__WORK ORDER__
The response must consist of the lines below from the one with "(sourceCluster : Z)." through the one with "StoreResponse n _", exactly as they appear and with both ends kept.

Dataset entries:
· · · · · · ·

(** * Viral Lab: the campaign generator's services and application shell

    A shallow embedding of [src/services/geminiService.ts], of the state
    handlers of [src/App.tsx] and of the interfaces of the types file, with
    the properties of the specification proved over it.

    Conventions.
    - A JavaScript string is a [string] (a sequence of bytes, UTF-8).
    - A value the TypeScript types call [ProductAnalysis] or [string[]] but
      that comes out of [JSON.parse] is a [JSON] value: nothing in the code
      checks its shape, so the model keeps the run-time value.
    - [undefined] and absent properties are [None]; [null] inside JSON is
      [JNull].
    - An [async] function is a function to [Outcome]: [Returned v] for a
      promise that resolves with [v], [Threw e] for one that rejects with [e].
      The answers of the provider, of the network and of the browser are
      inputs of the model. *)

From Stdlib Require Import ZArith List String Ascii Bool Arith Lia.
Import ListNotations.

Set Warnings "-register-all".

Local Open Scope string_scope.
Local Open Scope list_scope.
Local Open Scope nat_scope.

(** ** Exceptions and outcomes *)

(** What a [catch] clause can receive.  [message] is the [message] property
    the video handler inspects. *)
Inductive JsError : Type :=
| ProviderError (message : option string) (* a rejected SDK, network or browser call *)
| TypeError (message : string)            (* raised by the language run time *)
| SyntaxError (message : string)          (* raised by [JSON.parse] *)
| Error (message : string).               (* [new Error(message)] in the source *)

Definition errorMessage (e : JsError) : option string :=
  match e with
  | ProviderError m => m
  | TypeError m => Some m
  | SyntaxError m => Some m
  | Error m => Some m
  end.

Inductive Outcome (A : Type) : Type :=
| Returned (a : A)
| Threw (e : JsError).

Arguments Returned {A} a.
Arguments Threw {A} e.

Definition bind {A B : Type} (m : Outcome A) (k : A -> Outcome B) : Outcome B :=
  match m with
  | Returned a => k a
  | Threw e => Threw e
  end.

Notation "x <- m ;; k" := (bind m (fun x => k))
  (at level 61, m at next level, right associativity).

(** ** JSON values *)

(** A number keeps the text of its literal: its numeric value is needed only
    to tell zero from non-zero.  In an object the members stay in source
    order, duplicates included; a later member shadows an earlier one. *)
Inductive JSON : Type :=
| JNull
| JBool (b : bool)
| JNum (literal : string)
| JStr (s : string)
| JArr (items : list JSON)
| JObj (members : list (string * JSON)).

(** [o[k]] for an object built by [JSON.parse]: the last member named [k]. *)
Fixpoint lookup (k : string) (members : list (string * JSON)) : option JSON :=
  match members with
  | [] => None
  | (k', v) :: rest =>
      match lookup k rest with
      | Some v' => Some v'
      | None => if String.eqb k k' then Some v else None
      end
  end.

(** *** [JSON.parse] *)

Definition quote : ascii := ascii_of_nat 34.
(** * discord-cluster: messaging engine, shared store and shutdown guard

    A shallow embedding of the TypeScript sources

      - src/ipc/IPCHandler.ts        (IPCHandler)
      - src/utils/ResultCollection.ts (ResultCollection)
      - src/ipc/Store.ts             (StoreManager, StoreClient)
      - src/ipc/EventBus.ts          (EventBusClient, EventBusManager)
      - src/handlers/message.ts      (ClusterHandler.handleMessage: ClientReady
                                      and the cases that route IPC messages)
      - src/plugins/processGuard.ts  (ProcessGuard, ClusterProcessGuard)
      - src/utils/Logger.ts          (Logger)

    Conventions of the embedding.

      - A JavaScript [Map] keyed by a string is a [gmap string _]; where the
        iteration order of the [Map] is observable (the per-unit results of a
        broadcast, the cleanup tasks, the cluster registry) it is an
        association list kept in insertion order.
      - [Date.now()] is a parameter [now : Z] (milliseconds).
      - [setTimeout]/[clearTimeout] are a table of armed timers indexed by
        the handle [setTimeout] returned; the event loop firing a timer is an
        explicit event.
      - [resolve]/[reject] closures kept in a pending entry are identified by
        the nonce of the call that created them; every call of one of them is
        appended to a log, so that "at most once" is a statement about that
        log and not about the idempotence of JavaScript promises.
      - JavaScript numbers are integers ([Z]); [NaN] and fractions are outside
        the model. *)

From Stdlib Require Import ZArith Bool List Lia.
From stdpp Require Import base decidable option list gmap strings fin_maps.

Open Scope Z_scope.

(** ** JavaScript values that cross the IPC boundary *)

Inductive JSValue : Type :=
  | JUndefined
  | JNull
  | JBool (b : bool)
  | JNum (n : Z)
  | JStr (s : string)
  | JObject (ref : nat)          (* any non-Error object, opaque *)
  | JError (message : string).   (* an instance of Error *)

(** [v !== undefined] *)
Definition is_defined (v : JSValue) : bool :=
  match v with JUndefined => false | _ => true end.

(** [v instanceof Error] *)
Definition instanceof_Error (v : JSValue) : option string :=
  match v with JError m => Some m | _ => None end.

(** [typeof v === 'number' ? v : 0] *)
Definition number_or_zero (v : JSValue) : Z :=
  match v with JNum n => n | _ => 0 end.

(** ** ClusterResult and ResultCollection (src/utils/ResultCollection.ts) *)

Inductive Status : Type := ok | error.

Definition is_ok (s : Status) : bool :=
  match s with ok => true | error => false end.

Definition is_error (s : Status) : bool :=
  match s with ok => false | error => true end.

(** [interface ClusterResult<T> { clusterId; status; data?; error? }].
    An absent [data] is [JUndefined], an absent [error] is [None]. *)
Record ClusterResult : Type := mkResult {
  clusterId : Z;
  status : Status;
  data : JSValue;
  error_msg : option string;
}.

Module ResultCollection.

(** [constructor(public readonly results: ClusterResult<T>[])] *)
Abbreviation t := (list ClusterResult) (only parsing).

(** [results.filter(r => r.status === 'ok' && r.data !== undefined).map(r => r.data)] *)
Definition values (results : t) : list JSValue :=
  map data (filter (fun r => is_ok (status r) && is_defined (data r) = true) results).

(** [results.filter(r => r.status === 'error').map(...)], with
    [r.error || 'Unknown error'] (the empty string is falsy). *)
Definition errors (results : t) : list (Z * string) :=
  map (fun r => (clusterId r,
                 match error_msg r with
                 | Some EmptyString | None => "Unknown error"%string
                 | Some m => m
                 end))
      (filter (fun r => is_error (status r) = true) results).

(** [results.every(r => r.status === 'ok')] *)
Definition allOk (results : t) : bool :=
  forallb (fun r => is_ok (status r)) results.

(** [values().reduce((acc, v) => acc + (typeof v === 'number' ? v : 0), 0)] *)
Definition sum (results : t) : Z :=
  fold_left (fun acc v => acc + number_or_zero v) (values results) 0.

(** [results.find(r => r.clusterId === clusterId)] *)
Definition get (results : t) (id : Z) : option ClusterResult :=
  List.find (fun r => clusterId r =? id) results.

(** [values()[0]]; [None] is JavaScript's [undefined]. *)
Definition first (results : t) : option JSValue :=
  head (values results).

(** [values().find(predicate)] *)
Definition find (predicate : JSValue -> bool) (results : t) : option JSValue :=
  List.find predicate (values results).

Definition size (results : t) : nat := length results.

(** [results.filter(r => r.status === 'ok').length] *)
Definition successCount (results : t) : nat :=
  length (filter (fun r => is_ok (status r) = true) results).

(** [results.filter(r => r.status === 'error').length] *)
Definition errorCount (results : t) : nat :=
  length (filter (fun r => is_error (status r) = true) results).

End ResultCollection.

(** ** StoreManager (src/ipc/Store.ts) *)

(** [interface StoreEntry { value: unknown; expiresAt?: number }] *)
Record StoreEntry : Type := mkEntry {
  value : JSValue;
  expiresAt : option Z;
}.

Module StoreManager.

(** [entry.expiresAt && Date.now() > entry.expiresAt]: the guard shared by
    [get], [has] and [cleanup].  A number is truthy when it is not 0. *)
Definition expired (entry : StoreEntry) (now : Z) : bool :=
  match expiresAt entry with
  | Some e => negb (e =? 0) && (e <? now)
  | None => false
  end.

(** [ttl ? Date.now() + ttl : undefined] *)
Definition expiry_of (ttl : option Z) (now : Z) : option Z :=
  match ttl with
  | Some t => if t =? 0 then None else Some (now + t)
  | None => None
  end.

Definition get (data : gmap string StoreEntry) (key : string) (now : Z)
  : JSValue * gmap string StoreEntry :=
  match data !! key with
  | None => (JUndefined, data)
  | Some entry =>
      if expired entry now then (JUndefined, delete key data)
      else (value entry, data)
  end.

Definition set (data : gmap string StoreEntry) (key : string) (v : JSValue)
    (ttl : option Z) (now : Z) : gmap string StoreEntry :=
  <[key := {| value := v; expiresAt := expiry_of ttl now |}]> data.

Definition has (data : gmap string StoreEntry) (key : string) (now : Z)
  : bool * gmap string StoreEntry :=
  match data !! key with
  | None => (false, data)
  | Some entry =>
      if expired entry now then (false, delete key data)
      else (true, data)
  end.

(** [Map.prototype.delete] returns whether the key was present. *)
Definition delete (data : gmap string StoreEntry) (key : string)
  : bool * gmap string StoreEntry :=
  (bool_decide (is_Some (data !! key)), base.delete key data).

(** The sweep run by [setInterval]: every entry that passes the expiry
    guard at [now] is deleted, the others stay. *)
Definition cleanup (data : gmap string StoreEntry) (now : Z)
  : gmap string StoreEntry :=
  filter (fun kv => expired (snd kv) now = false) data.

(** [destroy()] clears the map. *)
Definition destroy (data : gmap string StoreEntry) : gmap string StoreEntry := ∅.

(** A call on the store, as the manager receives them over time. *)
Inductive Op : Type :=
  | OpGet (key : string) (now : Z)
  | OpHas (key : string) (now : Z)
  | OpSet (key : string) (v : JSValue) (ttl : option Z) (now : Z)
  | OpDelete (key : string)
  | OpCleanup (now : Z)
  | OpDestroy.

Definition apply (data : gmap string StoreEntry) (op : Op) : gmap string StoreEntry :=
  match op with
  | OpGet k now => snd (get data k now)
  | OpHas k now => snd (has data k now)
  | OpSet k v ttl now => set data k v ttl now
  | OpDelete k => snd (delete data k)
  | OpCleanup now => cleanup data now
  | OpDestroy => destroy data
  end.

Definition run (data : gmap string StoreEntry) (ops : list Op) : gmap string StoreEntry :=
  fold_left apply ops data.

(** The calls that write or remove [key] explicitly. *)
Definition writes (key : string) (op : Op) : bool :=
  match op with
  | OpSet k _ _ _ | OpDelete k => bool_decide (k = key)
  | OpDestroy => true
  | OpGet _ _ | OpHas _ _ | OpCleanup _ => false
  end.

End StoreManager.

(** ** IPC messages (src/types: [IPCMessage], [MessageTypes])

    A message is [{ _type, _nonce, data }]; each constructor is one
    [MessageTypes] tag together with the fields the receiving code reads from
    [_nonce] and [data] (the shapes its [as { ... }] casts name). *)

Inductive IPCMessage : Type :=
  | HandlerRequest (nonce handler : string) (payload : JSValue)
  | HandlerRequestAll (nonce handler : string) (payload : JSValue)
  | HandlerRequestTo (targetCluster : Z) (nonce handler : string) (payload : JSValue)
  | HandlerResponse (nonce : string) (payload : JSValue) (sourceCluster : option Z)
  | HandlerError (nonce : string) (message : string) (sourceCluster : option Z)
  | StoreGet (nonce key : string)
  | StoreSet (nonce key : string) (v : JSValue) (ttl : option Z)
  | StoreHas (nonce key : string)
  | StoreDelete (nonce key : string)
  | StoreResponse (nonce : string) (v : JSValue)
  | EventEmit (nonce event : string) (payload : JSValue) (sourceCluster : Z)
      (targetCluster : option Z)
  | EventEmitAndWait (nonce event : string) (payload : JSValue) (sourceCluster : Z)
  | EventForward (nonce event : string) (payload : JSValue) (sourceCluster : Z)
  | EventAck (nonce : string) (sourceCluster : Z).

(** [message._nonce] *)
Definition nonce_of (m : IPCMessage) : string :=
  match m with
  | HandlerRequest n _ _ | HandlerRequestAll n _ _ | HandlerRequestTo _ n _ _
  | HandlerResponse n _ _ | HandlerError n _ _
  | StoreGet n _ | StoreSet n _ _ _ | StoreHas n _ | StoreDelete n _
  | StoreResponse n _
  | EventEmit n _ _ _ _ | EventEmitAndWait n _ _ _ | EventForward n _ _ _
  | EventAck n _ => n
  end.

(** [type SendFn = (message: unknown) => Promise<void>]: the transport is
    a collaborator; a call either resolves or rejects with an [Error]. *)
Inductive SendResult : Type := SendOk | SendFailed (message : string).

Definition SendFn : Type := IPCMessage -> SendResult.

(** [type HandlerFn = (data) => TResult | Promise<TResult>], observed through
    [await fn(data)]: a value, or a thrown [Error] with its message (the
    source reads [(err as Error).message]). *)
Inductive HandlerResult : Type := Returns (v : JSValue) | Throws (message : string).

Definition HandlerFn : Type := JSValue -> HandlerResult.

(** What the caller of an [async] method observes when the method returns:
    the awaited value, a rejection, or a promise left pending whose
    settlement is recorded later in the log. *)
Inductive CallResult (A : Type) : Type :=
  | Returned (a : A)
  | Failed (message : string)
  | Pending.
Arguments Returned {A} a.
Arguments Failed {A} message.
Arguments Pending {A}.

(** A JavaScript [Map<number, V>] whose iteration order matters: [set]
    overwrites in place or appends. *)
Fixpoint assoc_set {V : Type} (k : Z) (v : V) (m : list (Z * V)) : list (Z * V) :=
  match m with
  | [] => [(k, v)]
  | (k', v') :: rest =>
      if k' =? k then (k, v) :: rest else (k', v') :: assoc_set k v rest
  end.

(** [clearTimeout(handle)] guarded by [if (handle)]. *)
Definition clearTimeout {C : Type} (handle : option nat) (timers : gmap nat C)
  : gmap nat C :=
  match handle with
  | Some tid => delete tid timers
  | None => timers
  end.

(** [interface StoredPromise { resolve; reject; timeout? }] (src/types).
    [sp_settles] names the promise whose [resolve]/[reject] the entry holds. *)
Record StoredPromise : Type := {
  sp_settles : string;
  sp_timeout : option nat;
}.

Module IPCHandler.

(** An entry of [pendingAll]. *)
Record PendingAll : Type := {
  results : list (Z * JSValue);
  expected : Z;
  pa_settles : string;
  pa_timeout : option nat;
}.

(** The two closures handed to [setTimeout]. *)
Inductive TimerCallback : Type :=
  | RejectTimedOut (nonce : string)     (* in createPromise *)
  | ResolvePartial (nonce : string).    (* in requestAll *)

Inductive Settlement : Type :=
  | Resolved (v : JSValue)
  | ResolvedAll (rc : ResultCollection.t)
  | Rejected (message : string).

Record State : Type := {
  handlers : gmap string HandlerFn;
  promises : gmap string StoredPromise;
  pendingAll : gmap string PendingAll;
  timers : gmap nat TimerCallback;
  next_timer : nat;
  sent : list IPCMessage;                  (* calls of this.send, oldest first *)
  settled : list (string * Settlement);    (* calls of resolve/reject *)
}.

Definition init (hs : gmap string HandlerFn) : State :=
  {| handlers := hs; promises := ∅; pendingAll := ∅; timers := ∅;
     next_timer := 0; sent := []; settled := [] |}.

Definition with_handlers (f : gmap string HandlerFn -> gmap string HandlerFn)
    (st : State) : State :=
  {| handlers := f (handlers st); promises := promises st;
     pendingAll := pendingAll st; timers := timers st;
     next_timer := next_timer st; sent := sent st; settled := settled st |}.

Definition with_promises (f : gmap string StoredPromise -> gmap string StoredPromise)
    (st : State) : State :=
  {| handlers := handlers st; promises := f (promises st);
     pendingAll := pendingAll st; timers := timers st;
     next_timer := next_timer st; sent := sent st; settled := settled st |}.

· · · · · · ·

__RESPONSE TO THIS TASK__
  | EventAck (nonce : string) (sourceCluster : Z).

(** [message._nonce] *)
Definition nonce_of (m : IPCMessage) : string :=
  match m with
  | HandlerRequest n _ _ | HandlerRequestAll n _ _ | HandlerRequestTo _ n _ _
  | HandlerResponse n _ _ | HandlerError n _ _
  | StoreGet n _ | StoreSet n _ _ _ | StoreHas n _ | StoreDelete n _
  | StoreResponse n _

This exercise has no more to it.